Definition list_externals (loads : str -> option json) (model : nat -> str -> generation)
    (up : bool) (pages : option (list str)) : Externals :=
  {| score := Z;
     vector := str;
     index_state := list (str * str * metadata);
     format_score := str_of_int;
     json_loads := loads;
     json_dumps := fun _ => [];
     generate_content := model;
     pdf_pages := fun _ => pages;
     docx_paragraphs := fun _ => pages;
     decode_utf8_ignore := map (fun b => N_of_ascii (ascii_of_byte b));
     text_splitter_split_text :=
       fun text => SimpleDocumentProcessor.split_text_into_chunks text 1000;
     simple_embedding := fun text => text;
     uuid4_hex8 := fun n => str_of_int (Z.of_nat n);
     index_query := list_index_query up;
     index_upsert :=
       fun records vectors => if up then (records ++ vectors, None)
                              else (records, Some (py "index unavailable"));
     db_insert_query := fun _ _ _ _ _ => inr 1 |}.

(** A JSON reader that knows the empty object and a string, and rejects
    every other text. *)
Definition loads_few (s : str) : option json :=
  if str_eqb s (py "{}") then Some (JDict [])
  else if str_eqb s (quote ++ py "decision amount justification" ++ quote)
  then Some (JStr (py "decision amount justification"))
  else None.

(** A model that answers every prompt with the same text. *)
Definition model_says (text : str) : nat -> str -> generation :=
  fun _ _ => Generated text.
(** * nano-banana MCP server: generation client and image persistor

    A shallow embedding of [src/gemini.ts] (the retrying client around the
    Gemini call) and of the two versions of [src/tools.ts] (output path
    resolution and saving: the version with default-directory fallback and
    the stricter version that takes one absolute path), with the properties
    of the specification proved, or refuted, on them.

    Modelling conventions.
    - A JavaScript string is the [string] of the bytes of its UTF-8
      encoding.  [trim] strips every white space and line terminator of
      ECMAScript, the ones outside ASCII included.  [toLowerCase] maps the
      letters A to Z: the code applies it before comparing with ASCII words
      only, and the two characters outside ASCII whose lower case holds an
      ASCII letter (U+212A gives k; U+0130 gives i followed by U+0307) cannot
      complete one of those words.  [slice] and [substring] are applied by
      the code to ASCII strings or behind an ASCII prefix only.
    - A thrown value is a [Thrown] (an [Error], or another value whose
      [message] is absent or a string); a promise that resolves or rejects is an
      [Outcome]; asynchronous functions are state transformers over a
      [World] that holds [process.env], the module-level client cache and
      the history of calls made to the outside (backend, image encoder,
      timers, filesystem, clock, random source).
    - What the outside answers is given by an [Oracle], a function of the
      history; [path], [os] and [Buffer] are a [Platform].  Theorems hold
      for every oracle and every platform; [posix] and the oracles at the
      end of the definitions are instances used to run the code. *)

From Stdlib Require Import ZArith String Ascii List Bool Lia.
From Stdlib Require Import Numbers.DecimalString.
From stdpp Require Import base gmap strings.

Import ListNotations.
Local Open Scope string_scope.
Local Open Scope Z_scope.
Local Open Scope list_scope.

(* ===================================================================== *)
(** ** JavaScript strings *)
(* ===================================================================== *)

Module Js.

(** Truthiness of a string: only the empty string is falsy. *)
Definition truthy (s : string) : bool :=
  match s with EmptyString => false | String _ _ => true end.

(** Truthiness of [string | undefined]. *)
Definition truthy_opt (o : option string) : bool :=
  match o with Some s => truthy s | None => false end.

Definition lower_ascii (c : ascii) : ascii :=
  let n := nat_of_ascii c in
  if ((65 <=? n)%nat && (n <=? 90)%nat)%bool then ascii_of_nat (n + 32) else c.

Fixpoint toLowerCase (s : string) : string :=
  match s with
  | EmptyString => EmptyString
  | String c s' => String (lower_ascii c) (toLowerCase s')
  end.

(** [s.startsWith(p)] *)
Definition startsWith (s p : string) : bool := String.prefix p s.

(** [s.includes(needle)] *)
Fixpoint includes (s needle : string) : bool :=
  if String.prefix needle s then true
  else match s with
       | EmptyString => false
       | String _ s' => includes s' needle
       end.

(** [s.slice(n)] for [0 <= n]. *)
Fixpoint slice_from (n : nat) (s : string) : string :=
  match n, s with
  | O, _ => s
  | S n', EmptyString => EmptyString
  | S n', String _ s' => slice_from n' s'
  end.

(** [s.substring(a, b)] for [0 <= a <= b]. *)
Definition substring (a b : nat) (s : string) : string :=
  String.substring a (b - a) s.

(** The code points that [String.prototype.trim] strips (the WhiteSpace
    and LineTerminator productions of ECMAScript: TAB, LF, VT, FF, CR,
    SPACE, U+00A0, U+1680, U+2000 to U+200A, U+2028, U+2029, U+202F,
    U+205F, U+3000, U+FEFF), each as the bytes of its UTF-8 encoding. *)
Definition WHITE_SPACE : list (list ascii) :=
  map (map ascii_of_nat)
      [ [9]; [10]; [11]; [12]; [13]; [32];
        [194; 160];
        [225; 154; 128];
        [226; 128; 128]; [226; 128; 129]; [226; 128; 130]; [226; 128; 131];
        [226; 128; 132]; [226; 128; 133]; [226; 128; 134]; [226; 128; 135];
        [226; 128; 136]; [226; 128; 137]; [226; 128; 138];
        [226; 128; 168]; [226; 128; 169]; [226; 128; 175];
        [226; 129; 159];
        [227; 128; 128];
        [239; 187; 191] ]%nat.

(** What follows the prefix [p] in [s], when [s] starts with [p]. *)
Fixpoint strip_prefix (p s : list ascii) : option (list ascii) :=
  match p, s with
  | [], _ => Some s
  | a :: p', b :: s' => if Ascii.eqb a b then strip_prefix p' s' else None
  | _ :: _, [] => None
  end.

(** What follows the first code point of [s], when that is one of
    [codes]. *)
Fixpoint strip_one (codes : list (list ascii)) (s : list ascii)
  : option (list ascii) :=
  match codes with
  | [] => None
  | code :: rest =>
      match strip_prefix code s with
      | Some r => Some r
      | None => strip_one rest s
      end
  end.

(** Strips leading code points of [codes], at most [fuel] of them. *)
Fixpoint strip_leading (fuel : nat) (codes : list (list ascii))
         (s : list ascii) : list ascii :=
  match fuel with
  | O => s
  | S fuel' =>
      match strip_one codes s with
      | Some r => strip_leading fuel' codes r
      | None => s
      end
  end.

Definition trimStart_bytes (s : list ascii) : list ascii :=
  strip_leading (length s) WHITE_SPACE s.

(** Trailing code points are the leading ones of the reversed string,
    read backwards. *)
Definition trimEnd_bytes (s : list ascii) : list ascii :=
  rev (strip_leading (length s) (map (@rev ascii) WHITE_SPACE) (rev s)).

(** [s.trim()] *)
Definition trim (s : string) : string :=
  string_of_list_ascii
    (trimEnd_bytes (trimStart_bytes (list_ascii_of_string s))).

(** [s.replace(/[:.]/g, "-")] *)
Fixpoint replace_colon_dot (s : string) : string :=
  match s with
  | EmptyString => EmptyString
  | String c s' =>
      String (if (Ascii.eqb c ":" || Ascii.eqb c ".")%bool then "-"%char else c)
             (replace_colon_dot s')
  end.

(** Template rendering of an integer: [`${n}`]. *)
Definition of_Z (z : Z) : string := NilZero.string_of_int (Z.to_int z).

End Js.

━━━━

● **What you need to do**: Write out the lines of the entries, word for word, from the first through the one containing "format_score := str_of_int;", and stop at that line.

● **Answer for this exercise**:
Definition list_externals (loads : str -> option json) (model : nat -> str -> generation)
    (up : bool) (pages : option (list str)) : Externals :=
  {| score := Z;
     vector := str;
     index_state := list (str * str * metadata);
     format_score := str_of_int;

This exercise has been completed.